Who needs the cloud when you have the edge?

That is quickly becoming a mantra in the world of AI processing, where smarter devices are gathering more data than ever, and need it processed with minimal latency. It is especially important in applications where AI analytics need to be applied to data from image sensors.

With that in mind, Visionary.ai this week unveiled a real-time video denoiser to improve video image quality in the same way that noise reduction already is being applied to still images to improve their quality. The Tel Aviv, Israel, company also offers a software-based image signal processor (ISP) and True Night Vision, a technology that can enhance still images coming from LiDAR sensors. The denoiser uses an image sensor’s raw output data, which has not been compressed or degraded by any post-processing, and is designed to work alongside the company’s ISP.

Oren Debbi, co-founder and CEO of Visionary.ai, told Fierce Electronics via email, “The Denoiser we are launching today is the next stage of our work on night vision. We now have a production-ready solution, that is power and compute efficient, and that can run on low cost silicon. We’re also learning, from our work with customers, that the denoiser technology is very relevant to IR systems which are particularly prone to noise.”

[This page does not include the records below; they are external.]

(* ===== verification/ObjectStoreTheorems.v ===== *)
(** * A group takes the schema that is asked for

    What a group holds after [apply_schema_changes], for any group and any target. *)

From Stdlib Require Import String Sorted.
From stdpp Require Import strings sorting.
From S2P Require Import Prelude ChangeCalculation Schema SchemaValidationTheorems SchemaCompare SchemaCompareTheorems LogStream Group ObjectStore ObjectStoreSchema ObjectStoreKeys ObjectStoreMigration ObjectStorePlan ObjectStorePasses.
Import Class_ Validate Compare Store.
Open Scope Z_scope.

(** ** A migration without a migration function *)
Section migration.
Context {G V : Type} {VA : Values V} {CG : Core G V} {CL : CoreLaws G V} `{SL : SortLaws} `{PL : PartitionLaws} {PP : PartitionInPlace}.
Implicit Types (g : G) (ps : keys) (s target : Schema) (tb : Table V).

Lemma reads_of g g' ps s : prepared g ps → has_keys g' ps → (∀ cls, get_table (tn cls) g' = get_table (tn cls) g) → schema_from_group g = Some s → reads g' ps s.
Proof.
  intros [Hk _] Hk' Hg Hs. assert (∀ cls, get_primary_key_for_object cls g = Some (assoc cls ps)) as Hkey.
  { intros cls. destruct Hk as [Hk|[Hk ->]]; [by apply get_key|]. unfold get_primary_key_for_object. change c_primaryKeyTableName with pk_table_name. by rewrite Hk. }
  split.
  - by eapply schema_strict.
  - intros cls. by apply get_key.
  - intros e He. apply (schema_in g s e Hs) in He as (tb & _ & Htb & Ho). destruct (object_schema_reads _ _ _ _ Ho) as (_ & Hpk & Hr).
    exists tb. rewrite Hg. split; [done|]. split; [done|]. rewrite Hkey in Hpk. by injection Hpk as <-.
  - intros cls tb Hcls Htb. rewrite Hg in Htb. destruct (schema_readable g cls tb) as [e He]; [by rewrite Hs; eexists|done|done|].
    destruct (object_schema_reads _ _ _ _ He) as (Ec & _). exists e. split; [|done]. apply (schema_in g s e Hs). exists tb. by rewrite Ec.
Qed.
Lemma reads_total g ps s : reads g ps s → is_Some (schema_from_group g).
Proof.
  intros Hr. apply schema_total. intros cls tb Hcls Htb. destruct (rd_table _ _ _ Hr cls tb Hcls Htb) as (e & He & <-).
  destruct (rd_class _ _ _ Hr e He) as (tb' & Htb' & Hread & _). rewrite Htb in Htb'. injection Htb' as <-. apply object_schema_total.
  - intros i x Hx Hv. destruct (rf_column _ _ Hread i x Hx Hv) as (p & _ & Hs). rewrite (sh_type _ _ _ _ Hs). by eexists.
  - rewrite (rd_key _ _ _ Hr). by eexists.
Qed.

(** The properties of [t] that are new, in some order *)
Definition new_properties (e t : ObjectSchema) (added : list Property) : Prop :=
  NoDup added ∧ ∀ q, q ∈ added ↔ q ∈ persisted_properties t ∧ ∀ p, p ∈ persisted_properties e → name p ≠ name q.

(** What a migration is to reach, from the group [g] with the schema [s] *)
Record migrated_group g s target (version : Z) g' : Prop := {
  mg_version : get_schema_version g' = Some version;
  mg_schema : ∃ s', schema_from_group g' = Some s' ∧ compare s' target false = [];
  mg_shared e t tb : e ∈ s → t ∈ target → class_name t = class_name e → get_table (tn (class_name e)) g = Some tb →
    ∃ added, new_properties e t added ∧
      get_table (tn (class_name e)) g' = Some (MkTable (tn (class_name e)) (migrated e t (t_rows tb) (t_columns tb) ++ new_columns (t_rows tb) added) (t_rows tb));
  mg_new t : t ∈ target → missing s t → ∃ ids, id_columns ids ∧ get_table (tn (class_name t)) g' = Some (MkTable (tn (class_name t)) (ids ++ first_columns t) 0);
  mg_other cls : (∀ t, t ∈ target → class_name t ≠ cls) → get_table (tn cls) g' = get_table (tn cls) g }.

(** Lists whose elements become optional have no rows. *)
Definition no_optional_lists g s target : Prop := ∀ e t p q tb, e ∈ s → t ∈ target → class_name t = class_name e → kept e t p q → same_type p q →
  is_array (type p) = true → is_nullable (type p) = false → is_nullable (type q) = true → get_table (tn (class_name e)) g = Some tb → t_rows tb = 0%nat.

Lemma no_class n m : n = pk_table_name ∨ n = c_metadataTableName → n ≠ tn m.
Proof. by intros [->| ->]. Qed.

(** Writing the version leaves the classes and the keys. *)
Lemma set_schema_version_spec g ps version : has_keys g ps → has_meta g → 0 <= version < W64 →
  ∃ g', set_schema_version version g = Some g' ∧ get_schema_version g' = Some version ∧ has_keys g' ps ∧ ∀ cls, get_table (tn cls) g' = get_table (tn cls) g.
Proof.
  intros Hk Hm Hv. destruct (create_metadata_tables_spec g ps) as (g1 & E1 & Hk1 & Hm1 & _ & Ho1); [split; by left|].
  destruct (set_version_spec g1 version Hm1 Hv) as (g2 & E2 & Hm2 & Hver & Ho2). exists g2. unfold set_schema_version. rewrite E1. split; [done|]. split; [done|]. split.
  - eapply has_keys_frame; [|exact Hk1]. by apply Ho2.
  - intros cls. rewrite Ho2, Ho1; [done|..]; apply table_name_apart.
Qed.

Section passed.
Context (g : G) (ps : keys) (s target : Schema).
Hypothesis Hids : sync_has_object_ids = false.
Hypothesis Hprepared : prepared g ps.
Hypothesis Hfresh : ∀ cls, cls ∈ ps.*1 → is_Some (get_table (tn cls) g).
Hypothesis Hschema : schema_from_group g = Some s.
Hypothesis Htarget : strict target.
Hypothesis Hvalid : valid_schema target.
Hypothesis Hstore : ∀ t, t ∈ target → storable t.
Hypothesis Hlists : no_optional_lists g s target.

Abbreviation changes := (compare s target false).

Lemma changes_plan : plan s target changes.
Proof.
  apply compare_plan; [by eapply schema_strict|done| |].
  - intros e He. apply (schema_in g s e Hschema) in He as (tb & _ & _ & Ho). destruct (object_schema_reads _ _ _ _ Ho) as (_ & _ & Hr). apply (rf_distinct _ _ Hr).
  - intros t Ht. apply (valid_names target t). by apply Hvalid.
Qed.

Lemma new_properties_of g1 e t : reads g1 ps s → shared s target e t → new_properties e t (appended_by (class_name e) changes).
Proof.
  intros Hr Hsh. pose proof changes_plan as Hplan. destruct Hsh as (He & Ht & En). destruct (rd_class _ _ _ Hr e He) as (tb & _ & Hread & _). split.
  - unfold appended_by. apply NoDup_bind; [| |apply (pl_once _ _ _ Hplan)].
    + intros c c' q Hc Hc' Hq Hq'.
      assert (∀ c, c ∈ changes → q ∈ (if decide (owner c = class_name e) then appended c else []) → c = AddProperty e q) as Hadd; [|by rewrite (Hadd c), (Hadd c')].
      clear - Hr Hplan He Ht En Htarget. intros c Hc Hq. case_decide as Ho; [|by apply elem_of_nil in Hq].
      assert (class_change e t c) as Hcc by (eapply owned; [apply (rd_strict _ _ _ Hr)|exact Htarget|exact He|exact Ht|exact En|by apply (pl_exact _ _ _ Hplan)|done]).
      destruct Hcc; try by apply elem_of_nil in Hq. by apply list_elem_of_singleton in Hq as ->.
    + intros c Hc. case_decide as Ho; [|constructor].
      assert (class_change e t c) as Hcc by (eapply owned; [apply (rd_strict _ _ _ Hr)|exact Htarget|exact He|exact Ht|exact En|by apply (pl_exact _ _ _ Hplan)|done]).
      destruct Hcc; cbn [appended]; first [apply NoDup_nil_2|apply NoDup_singleton].
  - intros q. by eapply (added_in s target changes).
Qed.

Other approaches to noise reduction of images are not fast enough to be used on live video in real time, according to Visionary.ai. The company’s approach is to do all of the image processing involved through software-based, algorithm-driven processes, in real time and at the edge, so the cost and latency involved in cloud-based AI processing is not an issue. Debbis said software-based processing helps improve the capabilities, value, and life expectancy of existing hardware, while also help save on the cost of requiring additional ISP hardware.

The company said its denoiser can be applied to extend the operating conditions for the majority of the about 7 billion image sensors that are manufactured each year. 

"In very low light, when there are few photons for an image sensor to capture, noise is the limiting factor,” said Yoav Taeib, CTO of Visionary.ai, and co-founder along with Debbi. “For human vision applications, this noise adds speckles, blurs, and distortion to images, and for machine vision it reduces the accuracy of object recognition.It is not feasible to simply capture, say, ten times more photons because that would need an image sensor and lens that is ten times bigger, driving up costs.An AI based approach, that uses the raw image data and uses a sophisticated algorithm to separate the noise from the image signal is a more effective way to extend camera performance.”

Visionary.ai’s announcement comes as AI is rapidly finding its way into numerous industries and enterprises in a variety of applications. Just in the realm of image processing, AI analytics are being used to improve medical imaging, surveillance footage, live broadcast video, robotics, and more. Research firm IDC recently noted in its AI Tracker forecast that AI-related revenue from offerings that include software, hardware, and services will reach nearly $450 billion this year. IDC also said in its AI Spending Guide that more than $300 billion will be spent worldwide on software, hardware, and services for AI-centric systems in 2026.